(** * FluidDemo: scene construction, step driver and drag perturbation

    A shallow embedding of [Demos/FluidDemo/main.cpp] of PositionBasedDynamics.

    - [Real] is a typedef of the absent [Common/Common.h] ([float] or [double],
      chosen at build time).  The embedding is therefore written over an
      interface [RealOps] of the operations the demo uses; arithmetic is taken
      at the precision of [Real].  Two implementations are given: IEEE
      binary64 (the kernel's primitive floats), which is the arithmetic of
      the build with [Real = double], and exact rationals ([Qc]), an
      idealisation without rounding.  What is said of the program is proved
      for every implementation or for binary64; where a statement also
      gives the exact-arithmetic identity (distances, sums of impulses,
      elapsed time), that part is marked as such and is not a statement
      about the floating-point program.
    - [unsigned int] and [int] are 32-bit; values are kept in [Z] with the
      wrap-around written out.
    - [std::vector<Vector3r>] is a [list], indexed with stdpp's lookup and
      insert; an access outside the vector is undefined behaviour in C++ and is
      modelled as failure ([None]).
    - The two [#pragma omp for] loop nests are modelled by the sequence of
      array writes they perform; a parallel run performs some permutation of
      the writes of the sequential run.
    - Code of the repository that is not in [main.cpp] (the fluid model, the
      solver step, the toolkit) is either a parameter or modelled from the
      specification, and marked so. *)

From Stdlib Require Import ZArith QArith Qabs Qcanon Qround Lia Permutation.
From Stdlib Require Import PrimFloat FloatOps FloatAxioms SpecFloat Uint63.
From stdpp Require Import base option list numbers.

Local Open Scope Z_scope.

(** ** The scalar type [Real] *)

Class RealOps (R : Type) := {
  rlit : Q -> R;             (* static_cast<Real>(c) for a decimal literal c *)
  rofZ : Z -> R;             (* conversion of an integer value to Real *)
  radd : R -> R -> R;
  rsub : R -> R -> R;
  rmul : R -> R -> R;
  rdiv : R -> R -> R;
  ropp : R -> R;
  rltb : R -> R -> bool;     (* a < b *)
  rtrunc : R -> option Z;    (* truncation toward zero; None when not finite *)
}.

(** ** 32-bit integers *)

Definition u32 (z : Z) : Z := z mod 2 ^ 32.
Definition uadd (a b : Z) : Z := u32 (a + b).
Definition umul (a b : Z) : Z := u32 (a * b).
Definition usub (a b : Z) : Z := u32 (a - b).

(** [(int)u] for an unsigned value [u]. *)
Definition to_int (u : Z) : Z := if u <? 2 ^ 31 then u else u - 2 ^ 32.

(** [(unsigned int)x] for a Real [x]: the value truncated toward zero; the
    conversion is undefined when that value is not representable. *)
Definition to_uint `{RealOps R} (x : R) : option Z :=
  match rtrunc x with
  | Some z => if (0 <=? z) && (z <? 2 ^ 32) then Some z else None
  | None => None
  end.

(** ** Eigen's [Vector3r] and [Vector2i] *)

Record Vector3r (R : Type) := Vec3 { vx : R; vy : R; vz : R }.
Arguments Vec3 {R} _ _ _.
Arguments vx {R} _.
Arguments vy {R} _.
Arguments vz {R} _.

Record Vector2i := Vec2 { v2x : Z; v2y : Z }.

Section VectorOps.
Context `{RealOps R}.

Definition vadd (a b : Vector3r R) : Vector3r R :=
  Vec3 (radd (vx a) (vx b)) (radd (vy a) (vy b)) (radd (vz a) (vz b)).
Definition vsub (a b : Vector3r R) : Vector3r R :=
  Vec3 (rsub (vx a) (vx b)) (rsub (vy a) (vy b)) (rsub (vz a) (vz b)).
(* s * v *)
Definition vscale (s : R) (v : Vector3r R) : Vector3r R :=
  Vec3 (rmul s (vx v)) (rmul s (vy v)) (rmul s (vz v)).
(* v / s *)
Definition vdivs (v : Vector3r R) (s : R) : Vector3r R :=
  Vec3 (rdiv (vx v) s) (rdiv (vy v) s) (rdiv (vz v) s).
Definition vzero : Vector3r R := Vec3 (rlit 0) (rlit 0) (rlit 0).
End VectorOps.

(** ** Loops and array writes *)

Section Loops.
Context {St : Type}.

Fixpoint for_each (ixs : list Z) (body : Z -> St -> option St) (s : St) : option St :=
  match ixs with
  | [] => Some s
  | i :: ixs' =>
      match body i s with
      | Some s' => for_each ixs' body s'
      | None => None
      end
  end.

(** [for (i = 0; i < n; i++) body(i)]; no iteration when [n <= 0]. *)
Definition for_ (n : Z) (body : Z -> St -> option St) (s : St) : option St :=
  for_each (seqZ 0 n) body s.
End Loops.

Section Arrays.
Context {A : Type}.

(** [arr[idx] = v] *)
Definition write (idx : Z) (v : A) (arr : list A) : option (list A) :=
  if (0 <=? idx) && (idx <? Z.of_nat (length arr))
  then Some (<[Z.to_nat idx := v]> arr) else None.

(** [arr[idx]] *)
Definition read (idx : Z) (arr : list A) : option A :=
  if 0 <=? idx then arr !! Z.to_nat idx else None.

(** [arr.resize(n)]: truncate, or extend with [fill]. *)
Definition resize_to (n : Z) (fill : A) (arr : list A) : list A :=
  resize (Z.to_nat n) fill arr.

---

* _Your task_:
Please give again the lines above between the line holding "Record Vector2i := Vec2" and the line holding "Definition read (idx", inclusive, exactly as they are and with nothing added.

* _Response for this exercise_:
Record Vector2i := Vec2 { v2x : Z; v2y : Z }.

Section VectorOps.
Context `{RealOps R}.

Definition vadd (a b : Vector3r R) : Vector3r R :=
  Vec3 (radd (vx a) (vx b)) (radd (vy a) (vy b)) (radd (vz a) (vz b)).
Definition vsub (a b : Vector3r R) : Vector3r R :=
  Vec3 (rsub (vx a) (vx b)) (rsub (vy a) (vy b)) (rsub (vz a) (vz b)).
(* s * v *)
Definition vscale (s : R) (v : Vector3r R) : Vector3r R :=
  Vec3 (rmul s (vx v)) (rmul s (vy v)) (rmul s (vz v)).
(* v / s *)
Definition vdivs (v : Vector3r R) (s : R) : Vector3r R :=
  Vec3 (rdiv (vx v) s) (rdiv (vy v) s) (rdiv (vz v) s).
Definition vzero : Vector3r R := Vec3 (rlit 0) (rlit 0) (rlit 0).
End VectorOps.

(** ** Loops and array writes *)

Section Loops.
Context {St : Type}.

Fixpoint for_each (ixs : list Z) (body : Z -> St -> option St) (s : St) : option St :=
  match ixs with
  | [] => Some s
  | i :: ixs' =>
      match body i s with
      | Some s' => for_each ixs' body s'
      | None => None
      end
  end.

(** [for (i = 0; i < n; i++) body(i)]; no iteration when [n <= 0]. *)
Definition for_ (n : Z) (body : Z -> St -> option St) (s : St) : option St :=
  for_each (seqZ 0 n) body s.
End Loops.

Section Arrays.
Context {A : Type}.

(** [arr[idx] = v] *)
Definition write (idx : Z) (v : A) (arr : list A) : option (list A) :=
  if (0 <=? idx) && (idx <? Z.of_nat (length arr))
  then Some (<[Z.to_nat idx := v]> arr) else None.

(** [arr[idx]] *)
Definition read (idx : Z) (arr : list A) : option A :=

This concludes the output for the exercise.